• WORK TASK: Only some lines are wanted. Transcribe, exactly, the lines below from the line with "shape, each being" up to and including the line with "obs actions reward.".

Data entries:
(** * Cross-entropy-method training loop of
      Chapter01/06_neural_evolutionary_agent.ipynb

    A shallow embedding of [rollout], [gather_elite_xp],
    [gen_action_distribution] and [train].

    Conventions.
    - Python floats (rewards, percentiles) are embedded as exact rationals
      [Q]; every statement about them is up to [Qeq] and describes the
      round-off-free reading of the arithmetic.
    - Python integers are [Z]; list positions are [nat].
    - A raised exception is a value of [exn] carried by [result] (pure code)
      or by [outcome] (code that talks to the environment and the brain).
    - The environment, the brain and the sampling source are external
      collaborators: they are Section variables acting on explicit states,
      and every call to them is recorded in an event log. *)

From Stdlib Require Import ZArith QArith Qround Lqa Lia.
From Stdlib Require Import Sorting.Sorted Sorting.Permutation.
From stdpp Require Import base list.

Local Open Scope Q_scope.

(** ** Exceptions and results *)

Inductive exn : Set :=
| ValueError   (* bad unpacking, bad percentile, negative dimension *)
| IndexError.  (* index out of range *)

Inductive result (A : Type) : Type :=
| Ok (a : A)
| Err (e : exn).
Arguments Ok {A} a.
Arguments Err {A} e.

Definition rbind {A B : Type} (r : result A) (k : A -> result B) : result B :=
  match r with
  | Ok a => k a
  | Err e => Err e
  end.

#[global] Instance result_bind : MBind result := fun A B k r => rbind r k.
#[global] Instance result_ret : MRet result := @Ok.

(** ** Trajectories *)

Section Elite.

Context {FlatObs : Type}.

(** [Trajectory = namedtuple("Trajectory", ["obs", "actions", "reward"])] *)
Record Trajectory : Type := mkTrajectory {
  obs : list FlatObs;
  actions : list Z;
  reward : Q
}.

(** ** The percentile routine *)

Definition lerp (a b t : Q) : Q := a + (b - a) * t.

Fixpoint insert_sorted (x : Q) (l : list Q) : list Q :=
  match l with
  | [] => [x]
  | y :: l' => if Qle_bool x y then x :: y :: l' else y :: insert_sorted x l'
  end.

Fixpoint sort_asc (l : list Q) : list Q :=
  match l with
  | [] => []
  | x :: l' => insert_sorted x (sort_asc l')
  end.

Definition nth_Q (l : list Q) (i : nat) : Q := nth i l 0.

(** Modelled from the spec: [np.percentile] belongs to numpy and is not
    under src/. The spec pins it to linear interpolation between closest
    ranks, numpy's default method: the percentage is divided by 100 and
    rejected outside [0, 1]; the virtual index is [(n - 1) * q]; the result
    interpolates between the order statistics at its floor and at the next
    position (clipped to the last one). The empty array is never passed by
    [gather_elite_xp]; it is answered with [IndexError] here. *)
Definition np_percentile (a : list Q) (q : Q) : result Q :=
  let quantile := q / 100 in
  if negb (Qle_bool 0 quantile && Qle_bool quantile 1) then Err ValueError
  else
    match a with
    | [] => Err IndexError
    | _ :: _ =>
        let arr := sort_asc a in
        let n := length a in
        let virtual_index := inject_Z (Z.of_nat (n - 1)) * quantile in
        let previous_index := Z.to_nat (Qfloor virtual_index) in
        let next_index := Nat.min (previous_index + 1) (n - 1) in
        let gamma := virtual_index - inject_Z (Z.of_nat previous_index) in
        Ok (lerp (nth_Q arr previous_index) (nth_Q arr next_index) gamma)
    end.

(** ** gather_elite_xp *)

(** [zip( *trajectories )] unpacked into three names: with no trajectory the
    zip is empty and the unpacking raises [ValueError]. *)
Definition unzip_trajectories (trajectories : list Trajectory)
  : result (list (list FlatObs) * list (list Z) * list Q) :=
  match trajectories with
  | [] => Err ValueError
  | _ :: _ => Ok (map obs trajectories, map actions trajectories,
                  map reward trajectories)
  end.

Fixpoint enumerate_from {A : Type} (start : nat) (l : list A) : list (nat * A) :=
  match l with
  | [] => []
  | x :: l' => (start, x) :: enumerate_from (S start) l'
  end.

Definition enumerate {A : Type} (l : list A) : list (nat * A) :=
  enumerate_from 0 l.

(** [[index for index, value in enumerate(trajectory_rewards)
      if value >= reward_threshold]] *)
Definition elite_indices (trajectory_rewards : list Q) (reward_threshold : Q)
  : list nat :=
  map fst (List.filter (fun iv => Qle_bool reward_threshold (snd iv))
                       (enumerate trajectory_rewards)).

(** [[xs[i] for i in indices]]; indexing past the end raises [IndexError]. *)
Fixpoint take_indices {A : Type} (xs : list A) (indices : list nat)
  : result (list A) :=
  match indices with
  | [] => Ok []
  | i :: rest =>
      match xs !! i with
      | Some x => tl ← take_indices xs rest; Ok (x :: tl)
      | None => Err IndexError
      end
  end.

(** [[item for items in xss for item in items]] *)
Definition unpack {A : Type} (xss : list (list A)) : list A := concat xss.

(** The two [np.array(...)] of the [return] statement stack the flattened
    observations and the actions into arrays. Observations have one fixed
    shape, each being the flattened observation of the same environment, so
    stacking keeps the sequence as it is; a population whose observations
    differ in length, on which the conversion raises, is not represented. *)
Definition gather_elite_xp (trajectories : list Trajectory)
  (elitism_criterion : Q) : result (list FlatObs * list Z * Q) :=
  '(trajectory_obs, trajectory_actions, trajectory_rewards)
     ← unzip_trajectories trajectories;
  reward_threshold ← np_percentile trajectory_rewards elitism_criterion;
  let indices := elite_indices trajectory_rewards reward_threshold in
  elite_trajectory_obs ← take_indices trajectory_obs indices;
  elite_trajectory_actions ← take_indices trajectory_actions indices;
  Ok (unpack elite_trajectory_obs, unpack elite_trajectory_actions,
      reward_threshold).

End Elite.

Arguments Trajectory FlatObs : clear implicits.
Arguments mkTrajectory {FlatObs} obs actions reward.

(** ** gen_action_distribution *)

(** The default value of the [action_dim] parameter. *)
Definition default_action_dim : Z := 5.

(** The number of eight-byte entries from which numpy refuses an array: its
    byte size would no longer fit the signed 64-bit index type. *)
Definition max_array_entries : Z := 1152921504606846976. (* 2^60 *)

(** [np.zeros(action_dim)] raises [ValueError] on a negative dimension and
    on one whose array would exceed numpy's size limit; running out of
    memory below that limit is not represented. The item assignment follows
    numpy indexing: positions [0 .. action_dim - 1] are taken as they are,
    positions [-action_dim .. -1] count from the end, anything else raises
    [IndexError]. The index is an index-sized integer, as it is at the call
    site in [train], where it comes from [a.item()] on an int64 array: a
    Python integer too large for that type would raise [OverflowError]
    instead, which [exn] does not represent. *)
Definition gen_action_distribution (action_index : Z) (action_dim : Z)
  : result (list Z) :=
  if (action_dim <? 0)%Z then Err ValueError
  else if (max_array_entries <=? action_dim)%Z then Err ValueError
  else
    let action_distribution := replicate (Z.to_nat action_dim) 0%Z in
    if ((0 <=? action_index) && (action_index <? action_dim))%Z then
      Ok (<[Z.to_nat action_index := 1%Z]> action_distribution)
    else if ((- action_dim <=? action_index) && (action_index <? 0))%Z then
      Ok (<[Z.to_nat (action_dim + action_index) := 1%Z]> action_distribution)
    else Err IndexError.

(** [[gen_action_distribution(a.item()) for a in elite_actions]]: the call
    site in [train] passes no [action_dim], so the default is used. *)
Fixpoint encode_actions (elite_actions : list Z) : result (list (list Z)) :=
  match elite_actions with
  | [] => Ok []
  | a :: rest =>
      d ← gen_action_distribution a default_action_dim;
      ds ← encode_actions rest;
      Ok (d :: ds)
  end.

• RESPONSE AREA:
    shape, each being the flattened observation of the same environment, so
    stacking keeps the sequence as it is; a population whose observations
    differ in length, on which the conversion raises, is not represented. *)
Definition gather_elite_xp (trajectories : list Trajectory)
  (elitism_criterion : Q) : result (list FlatObs * list Z * Q) :=
  '(trajectory_obs, trajectory_actions, trajectory_rewards)
     ← unzip_trajectories trajectories;
  reward_threshold ← np_percentile trajectory_rewards elitism_criterion;
  let indices := elite_indices trajectory_rewards reward_threshold in
  elite_trajectory_obs ← take_indices trajectory_obs indices;
  elite_trajectory_actions ← take_indices trajectory_actions indices;
  Ok (unpack elite_trajectory_obs, unpack elite_trajectory_actions,
      reward_threshold).

End Elite.

Arguments Trajectory FlatObs : clear implicits.
Arguments mkTrajectory {FlatObs} obs actions reward.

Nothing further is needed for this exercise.